- [Data records]
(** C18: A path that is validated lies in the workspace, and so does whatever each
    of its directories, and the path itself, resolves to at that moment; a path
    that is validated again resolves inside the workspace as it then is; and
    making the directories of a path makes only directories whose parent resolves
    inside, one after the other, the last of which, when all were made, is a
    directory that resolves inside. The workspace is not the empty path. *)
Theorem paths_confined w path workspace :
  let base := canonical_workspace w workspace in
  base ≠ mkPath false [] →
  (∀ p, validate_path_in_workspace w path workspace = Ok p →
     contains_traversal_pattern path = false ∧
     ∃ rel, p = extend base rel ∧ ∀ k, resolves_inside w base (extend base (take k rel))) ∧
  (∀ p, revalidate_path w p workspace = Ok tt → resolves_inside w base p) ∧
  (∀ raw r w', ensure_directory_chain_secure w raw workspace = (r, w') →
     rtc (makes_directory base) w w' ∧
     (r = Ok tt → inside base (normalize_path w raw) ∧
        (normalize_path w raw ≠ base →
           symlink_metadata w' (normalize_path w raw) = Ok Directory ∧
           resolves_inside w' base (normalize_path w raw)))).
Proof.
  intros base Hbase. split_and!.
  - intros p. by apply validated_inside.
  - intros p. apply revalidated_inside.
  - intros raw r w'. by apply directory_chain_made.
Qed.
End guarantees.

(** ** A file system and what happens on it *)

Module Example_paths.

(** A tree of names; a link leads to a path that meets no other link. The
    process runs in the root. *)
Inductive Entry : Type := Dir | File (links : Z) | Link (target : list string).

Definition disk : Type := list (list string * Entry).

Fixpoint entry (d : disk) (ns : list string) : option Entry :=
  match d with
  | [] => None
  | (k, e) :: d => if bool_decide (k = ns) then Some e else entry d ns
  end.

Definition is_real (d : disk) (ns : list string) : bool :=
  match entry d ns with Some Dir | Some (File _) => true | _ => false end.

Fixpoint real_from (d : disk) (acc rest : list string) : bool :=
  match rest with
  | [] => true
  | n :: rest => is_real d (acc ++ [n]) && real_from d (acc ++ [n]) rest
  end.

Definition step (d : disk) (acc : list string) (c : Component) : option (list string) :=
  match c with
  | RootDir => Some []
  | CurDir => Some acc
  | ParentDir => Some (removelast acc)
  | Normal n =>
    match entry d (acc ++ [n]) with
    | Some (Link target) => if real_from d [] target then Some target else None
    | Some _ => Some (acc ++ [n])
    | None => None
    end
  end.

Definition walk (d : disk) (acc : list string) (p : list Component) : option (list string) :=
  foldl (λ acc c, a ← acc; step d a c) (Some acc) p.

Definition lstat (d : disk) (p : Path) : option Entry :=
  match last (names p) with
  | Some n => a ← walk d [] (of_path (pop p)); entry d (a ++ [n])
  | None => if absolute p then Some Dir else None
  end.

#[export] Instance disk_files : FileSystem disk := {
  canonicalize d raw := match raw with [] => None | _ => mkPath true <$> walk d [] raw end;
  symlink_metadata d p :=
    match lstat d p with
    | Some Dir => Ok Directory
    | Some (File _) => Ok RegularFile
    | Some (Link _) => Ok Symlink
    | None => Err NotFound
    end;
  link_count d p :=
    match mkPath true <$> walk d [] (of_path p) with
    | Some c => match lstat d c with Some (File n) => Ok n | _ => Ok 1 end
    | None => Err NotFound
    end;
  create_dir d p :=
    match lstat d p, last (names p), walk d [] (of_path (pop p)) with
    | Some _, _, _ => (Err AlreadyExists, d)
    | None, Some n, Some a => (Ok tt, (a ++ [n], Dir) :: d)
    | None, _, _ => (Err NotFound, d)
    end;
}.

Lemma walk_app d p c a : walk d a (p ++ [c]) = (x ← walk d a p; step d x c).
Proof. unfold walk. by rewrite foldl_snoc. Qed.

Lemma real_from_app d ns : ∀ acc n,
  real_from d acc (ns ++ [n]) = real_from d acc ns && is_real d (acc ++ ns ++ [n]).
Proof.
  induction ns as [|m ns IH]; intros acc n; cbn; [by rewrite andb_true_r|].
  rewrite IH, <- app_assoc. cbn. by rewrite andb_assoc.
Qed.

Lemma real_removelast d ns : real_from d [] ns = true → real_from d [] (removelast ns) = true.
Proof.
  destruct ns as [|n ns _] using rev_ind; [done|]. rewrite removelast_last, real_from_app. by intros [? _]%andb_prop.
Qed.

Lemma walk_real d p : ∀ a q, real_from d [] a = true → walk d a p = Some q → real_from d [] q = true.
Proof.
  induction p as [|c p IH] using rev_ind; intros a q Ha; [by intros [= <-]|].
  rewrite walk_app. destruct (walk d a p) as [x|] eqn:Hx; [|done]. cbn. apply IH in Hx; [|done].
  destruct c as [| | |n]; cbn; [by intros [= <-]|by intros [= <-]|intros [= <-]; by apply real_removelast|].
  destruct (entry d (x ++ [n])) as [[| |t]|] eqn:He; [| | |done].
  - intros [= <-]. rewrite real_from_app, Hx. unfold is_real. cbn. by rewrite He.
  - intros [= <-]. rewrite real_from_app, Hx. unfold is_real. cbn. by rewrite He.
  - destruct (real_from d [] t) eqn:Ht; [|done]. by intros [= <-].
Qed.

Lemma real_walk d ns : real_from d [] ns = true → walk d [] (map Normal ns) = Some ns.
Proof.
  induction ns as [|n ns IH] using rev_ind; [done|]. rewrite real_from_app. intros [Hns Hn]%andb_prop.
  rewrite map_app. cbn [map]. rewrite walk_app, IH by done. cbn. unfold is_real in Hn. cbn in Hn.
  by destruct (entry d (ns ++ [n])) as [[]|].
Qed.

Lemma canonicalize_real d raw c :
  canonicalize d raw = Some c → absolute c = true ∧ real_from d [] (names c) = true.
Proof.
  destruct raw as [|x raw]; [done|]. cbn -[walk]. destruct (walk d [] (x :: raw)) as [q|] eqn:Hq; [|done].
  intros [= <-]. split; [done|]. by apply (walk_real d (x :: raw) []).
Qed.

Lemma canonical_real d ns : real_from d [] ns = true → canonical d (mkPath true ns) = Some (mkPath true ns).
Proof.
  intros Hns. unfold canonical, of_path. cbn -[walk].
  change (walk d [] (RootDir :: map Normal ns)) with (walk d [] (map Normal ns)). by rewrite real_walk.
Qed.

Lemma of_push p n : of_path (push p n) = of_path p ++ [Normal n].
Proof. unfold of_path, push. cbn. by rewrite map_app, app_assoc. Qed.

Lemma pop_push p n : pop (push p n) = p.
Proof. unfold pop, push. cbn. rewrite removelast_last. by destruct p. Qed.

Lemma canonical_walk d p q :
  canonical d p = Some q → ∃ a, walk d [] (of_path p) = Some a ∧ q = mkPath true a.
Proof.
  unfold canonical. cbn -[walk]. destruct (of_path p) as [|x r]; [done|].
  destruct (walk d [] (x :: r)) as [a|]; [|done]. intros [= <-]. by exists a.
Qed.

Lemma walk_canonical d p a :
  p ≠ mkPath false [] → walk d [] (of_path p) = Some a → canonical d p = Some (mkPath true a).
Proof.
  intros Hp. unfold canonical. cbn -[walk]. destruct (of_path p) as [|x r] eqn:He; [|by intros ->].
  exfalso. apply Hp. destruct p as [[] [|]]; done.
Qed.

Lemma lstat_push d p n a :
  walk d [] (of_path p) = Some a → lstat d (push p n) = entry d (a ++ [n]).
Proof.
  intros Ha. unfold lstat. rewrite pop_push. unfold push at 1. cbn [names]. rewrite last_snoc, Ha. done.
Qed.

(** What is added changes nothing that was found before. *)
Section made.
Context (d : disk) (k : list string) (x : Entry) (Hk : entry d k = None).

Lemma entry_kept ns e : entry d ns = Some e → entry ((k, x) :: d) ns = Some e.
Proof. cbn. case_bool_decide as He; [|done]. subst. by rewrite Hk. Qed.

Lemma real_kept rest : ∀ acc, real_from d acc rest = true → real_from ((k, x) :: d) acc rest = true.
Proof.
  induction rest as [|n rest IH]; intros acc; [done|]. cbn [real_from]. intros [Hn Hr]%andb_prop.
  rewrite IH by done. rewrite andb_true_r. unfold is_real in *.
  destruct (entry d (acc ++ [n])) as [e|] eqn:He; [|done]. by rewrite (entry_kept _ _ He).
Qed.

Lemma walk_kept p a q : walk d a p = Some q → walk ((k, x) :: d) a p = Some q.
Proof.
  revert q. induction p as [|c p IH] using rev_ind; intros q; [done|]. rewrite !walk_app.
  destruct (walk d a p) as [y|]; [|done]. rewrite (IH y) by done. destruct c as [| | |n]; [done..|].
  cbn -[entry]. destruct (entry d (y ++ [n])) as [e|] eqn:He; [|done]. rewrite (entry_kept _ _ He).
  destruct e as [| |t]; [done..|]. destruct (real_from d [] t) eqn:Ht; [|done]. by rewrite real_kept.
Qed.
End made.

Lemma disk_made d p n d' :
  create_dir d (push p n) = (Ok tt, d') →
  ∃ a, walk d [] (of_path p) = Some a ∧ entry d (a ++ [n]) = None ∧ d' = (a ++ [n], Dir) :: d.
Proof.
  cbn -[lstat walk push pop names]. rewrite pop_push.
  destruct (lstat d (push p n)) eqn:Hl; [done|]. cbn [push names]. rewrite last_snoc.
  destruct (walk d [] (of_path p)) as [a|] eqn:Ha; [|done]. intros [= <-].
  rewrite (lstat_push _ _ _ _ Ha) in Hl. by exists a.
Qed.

- [Problem to solve] The string "that" may appear in lines of the listing above; tally those lines and give the number only.

- [Task response] 6